Cachita raised her head, found a spark enough to express her fear. “I’ve been to Mexico, Sylvie. People disappear there. If the government doesn’t like you. If los narcos don’t like you. It’s not supposed to happen here.”
“We’re not here forever,” Sylvie said. “It’s just gonna feel like it.”
“Sylvie, no one will miss me.”
“Maybe not, but you know? I’m a big pain in the ass. They’ll miss me. Besides,” she said, feeling her mouth stretch in a grim smile, “we’ll get out. There’s no doubt in my mind.”
“Yeah?” Cachita asked. Skeptical. Wanting to be reassured.
“Yeah,” Sylvie said. “You said it yourself. Tepeyollotl’s impatient. Sooner or later, he’ll be checking up on you, and we can get out during the—”
“Slaughter,” Cachita said. She didn’t look reassured.
“Hey, on the bright side, maybe Erinya will come instead?”
“Not funny,” Cachita said, but she relaxed her defensive posture, stretching her legs out before her.
“No, not funny,” Sylvie agreed. She started pacing again, too antsy to be still even when she knew she should be reserving her strength. Too many worries. Azpiazu and the god, of course. But Alex, also. Was her memory right? Had Erinya abducted Alex in the midst of the chaos? Then there was the ISI and their call to arms, which meant, apparently, arresting her.

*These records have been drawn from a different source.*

(* ===== verification/Ext2.v ===== *)
(** * The on-disk filesystem ([kernel_common/src/ext2.rs])

    Blocks are byte lists of length [BLOCK_SIZE]; an access out of range panics,
    which is [None].  Directory walks are bounded by fuel: a record is at least 8
    bytes long, so 129 steps cover a block. *)

From S2P Require Import Prelude Bits.

Definition BLOCK_SIZE : nat := 1024.
Definition MAGIC : Z := 0xEF53.
Definition SUPERBLOCK_BLOCK : Z := 1.
Definition GROUP_DESC_BLOCK : Z := 2.
Definition BLOCK_BITMAP_BLOCK : Z := 3.
Definition INODE_BITMAP_BLOCK : Z := 4.
Definition INODE_TABLE_START_BLOCK : Z := 5.
Definition INODE_TABLE_BLOCKS : Z := 4.
Definition ROOT_DATA_BLOCK : Z := 9.
Definition FILE_DATA_BLOCK : Z := 10.
Definition TOTAL_BLOCKS : Z := 64.
Definition NUM_INODES : Z := 32.
Definition INODES_PER_BLOCK : Z := 8.
Definition ROOT_INODE : Z := 2.
Definition FILE_INODE : Z := 11.
Definition S_IFREG : Z := 0x8000.
Definition S_IFDIR : Z := 0x4000.
Definition MODE_644 : Z := 420.
Definition MODE_755 : Z := 493.
Definition FT_REG : Z := 1.
Definition FT_DIR : Z := 2.

(** ** Fields *)

Definition wu16 (b : bytes) (off : nat) (v : Z) : option bytes := wle 2 b off v.
Definition wu32 (b : bytes) (off : nat) (v : Z) : option bytes := wle 4 b off v.
Definition ru16 (b : bytes) (off : nat) : option Z := rle 2 b off.
Definition ru32 (b : bytes) (off : nat) : option Z := rle 4 b off.
Definition vzero (b : bytes) : bytes := replicate (length b) 0.

(** ** Inodes *)

Record InodeInfo := mkInode {
  mode : Z; size : Z; links : Z; blocks_count : Z; direct_blocks : list Z }.

Definition inode_block_and_offset (inode : Z) : Z * nat :=
  (u32 (INODE_TABLE_START_BLOCK + u32 (inode - 1) / INODES_PER_BLOCK),
   (Z.to_nat (u32 (inode - 1) mod INODES_PER_BLOCK) * 128)%nat).

(** The block pointers: [for i in 0..limit]. *)
Definition write_pointers (b : bytes) (off : nat) (blocks : list Z) : option bytes :=
  foldM (fun b ib => wu32 b (off + 0x28 + ib.1 * 4)%nat ib.2) b (imap pair (take 12 blocks)).

Definition write_inode_at (b : bytes) (off : nat) (mode size links : Z) (num_blocks : nat)
    (blocks : list Z) : option bytes :=
  b ← wslice b off (replicate 128 0);
  b ← wu16 b (off + 0x00) mode;
  b ← wu32 b (off + 0x04) size;
  b ← wu16 b (off + 0x1A) links;
  b ← wu32 b (off + 0x1C) (u32 (Z.of_nat (num_blocks * BLOCK_SIZE / 512)));
  write_pointers b off blocks.

Definition write_inode_entry_full (b : bytes) (inode mode size links : Z) (blocks : list Z) : option bytes :=
  let off := (inode_block_and_offset inode).2 in
  write_inode_at b off mode size links (length blocks) blocks.

Definition read_inode_entry (b : bytes) (inode : Z) : option InodeInfo :=
  let off := (inode_block_and_offset inode).2 in
  mode ← ru16 b (off + 0x00);
  size ← ru32 b (off + 0x04);
  links ← ru16 b (off + 0x1A);
  sectors ← ru32 b (off + 0x1C);
  blocks ← mapM (fun i => ru32 b (off + 0x28 + i * 4)%nat) (seq 0 12);
  Some (mkInode mode size links (sectors / 2) blocks).

Definition write_inode_entry_blocks (b : bytes) (entry_index : nat) (mode size links start_block : Z)
    (num_blocks : nat) : option bytes :=
  write_inode_at b (entry_index * 128) mode size links num_blocks
    ((fun i => u32 (start_block + Z.of_nat i)) <$> seq 0 (Nat.min num_blocks 12)).

Definition write_inode_entry (b : bytes) (entry_index : nat) (mode size links block0 : Z) : option bytes :=
  write_inode_entry_blocks b entry_index mode size links block0 (if negb (block0 =? 0) then 1%nat else 0%nat).

Definition write_root_inode (b : bytes) : option bytes :=
  write_inode_entry b (Z.to_nat (ROOT_INODE - 1)) (Z.lor S_IFDIR MODE_755) (Z.of_nat BLOCK_SIZE) 2 ROOT_DATA_BLOCK.

Definition file_entry_index : nat := Z.to_nat (FILE_INODE - INODES_PER_BLOCK - 1).

Definition write_file_inode_blocks (b : bytes) (size start_block : Z) (num_blocks : nat) : option bytes :=
  write_inode_entry_blocks b file_entry_index (Z.lor S_IFREG MODE_644) size 1 start_block num_blocks.

Definition write_file_inode (b : bytes) (size : Z) : option bytes :=
  let num_blocks := if 0 <? size then Z.to_nat ((size + 1024 - 1) / 1024) else 1%nat in
  write_file_inode_blocks b size FILE_DATA_BLOCK num_blocks.

Definition read_file_inode_size (b : bytes) : option Z := ru32 b (file_entry_index * 128 + 0x04).

(** ** Allocation bitmaps *)

(** [for id in first..=last]: the first id whose bit is clear. *)
Fixpoint alloc_id (ids : list Z) (bitmap : bytes) : bytes * option Z :=
  match ids with
  | [] => (bitmap, None)
  | id :: ids' =>
      let bit := id - 1 in
      match bitmap !! Z.to_nat (bit / 8) with
      | Some v =>
          let bit_mask := Z.shiftl 1 (bit mod 8) in
          if Z.land v bit_mask =? 0
          then (<[Z.to_nat (bit / 8) := Z.lor v bit_mask]> bitmap, Some id)
          else alloc_id ids' bitmap
      | None => alloc_id ids' bitmap
      end
  end.

Definition free_id (bitmap : bytes) (id : Z) : bytes :=
  if 0 <? id then
    let bit := id - 1 in
    match bitmap !! Z.to_nat (bit / 8) with
    | Some v => <[Z.to_nat (bit / 8) := Z.land v (wnot 8 (Z.shiftl 1 (bit mod 8)))]> bitmap
    | None => bitmap
    end
  else bitmap.

Definition alloc_block (bitmap : bytes) (total_blocks : Z) : bytes * option Z :=
  alloc_id (range (FILE_DATA_BLOCK + 1) (total_blocks + 1)) bitmap.
Definition free_block (bitmap : bytes) (block : Z) : bytes := free_id bitmap block.
Definition alloc_inode (bitmap : bytes) (num_inodes : Z) : bytes * option Z :=
  alloc_id (range (FILE_INODE + 1) (num_inodes + 1)) bitmap.
Definition free_inode (bitmap : bytes) (inode : Z) : bytes := free_id bitmap inode.

(** [b[bit / 8] |= 1 << (bit % 8)] for each id. *)
Definition mark_ids (ids : list Z) (b : bytes) : option bytes :=
  foldM (fun b id => bitmap_set b (id - 1)) b ids.

Definition build_block_bitmap (b : bytes) : option bytes := mark_ids (range 1 (FILE_DATA_BLOCK + 1)) (vzero b).
Definition build_inode_bitmap (b : bytes) : option bytes := mark_ids (range 1 (FILE_INODE + 1)) (vzero b).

She wasn’t ready for the ISI to get aggressively involved with the Magicus Mundi . She didn’t think they were ready, kept imagining new recruits like Riordan Jr., stumbling into a firefight like today’s, facing a Fury with technology and expecting it to do the job.
To be fair, Erinya probably could be brought down by bullets. But could she be kept down?
“Sylvie?”
“Yeah,” Sylvie said absently. She shivered; the room was chilly. They were going to have an uncomfortable time of it if they were stuck there. The ISI had bought mattresses, but no sheets, no blankets.
“The woman who interviewed me took the knife.”
“Good,” Sylvie said. “Less temptation for you to summon him.” She peered at the narrow window inset into the door. It was slowly going as white as the walls. She touched it, jerked her finger back.
Cold.
She licked her lip, nervously, sudden images of government “interrogation” techniques coming to her. Environmental discomfort was just the start.
Except—she held her hand toward the air vent. The air coming out of it felt . . . warm in contrast. The cold was centered outside the door. Then at it. Then inside .
Sylvie stepped back, shuddering all over. She knew this type of cold. Something beyond physical. A chill of the spirit. A tiny piece of death moving through the living world.
A ghost walking.
Cachita hissed and pointed toward the glossy white walls. A third shadow had joined theirs, a narrow human-shaped blur, and when it swayed closer to the wall, it grew grey-shaded and sharper; the wall frosted over.
“Marco,” Sylvie said. The shadow ducked its head in a nod.
Cachita shot her a wild-eyed glance. “Who?”
“Wales’s . . . pet.” But what was he doing here? Sylvie jerked her gaze from the wall to the spot in the cell where Marco stood and saw nothing at all. Damn ghosts. Even when they wanted to communicate, it couldn’t be easy.
At least, not for her. Not for a non-necromancer.
Why was Marco here?
Sylvie shook her head abruptly. Stopped asking herself a question she couldn’t answer and asked Marco instead. “Why are you here?”
Only after she asked did she realize it wasn’t an easy question to answer if all they had for communication was a ghost shadow that could nod or shake its head. But it seemed to be what Marco was waiting for.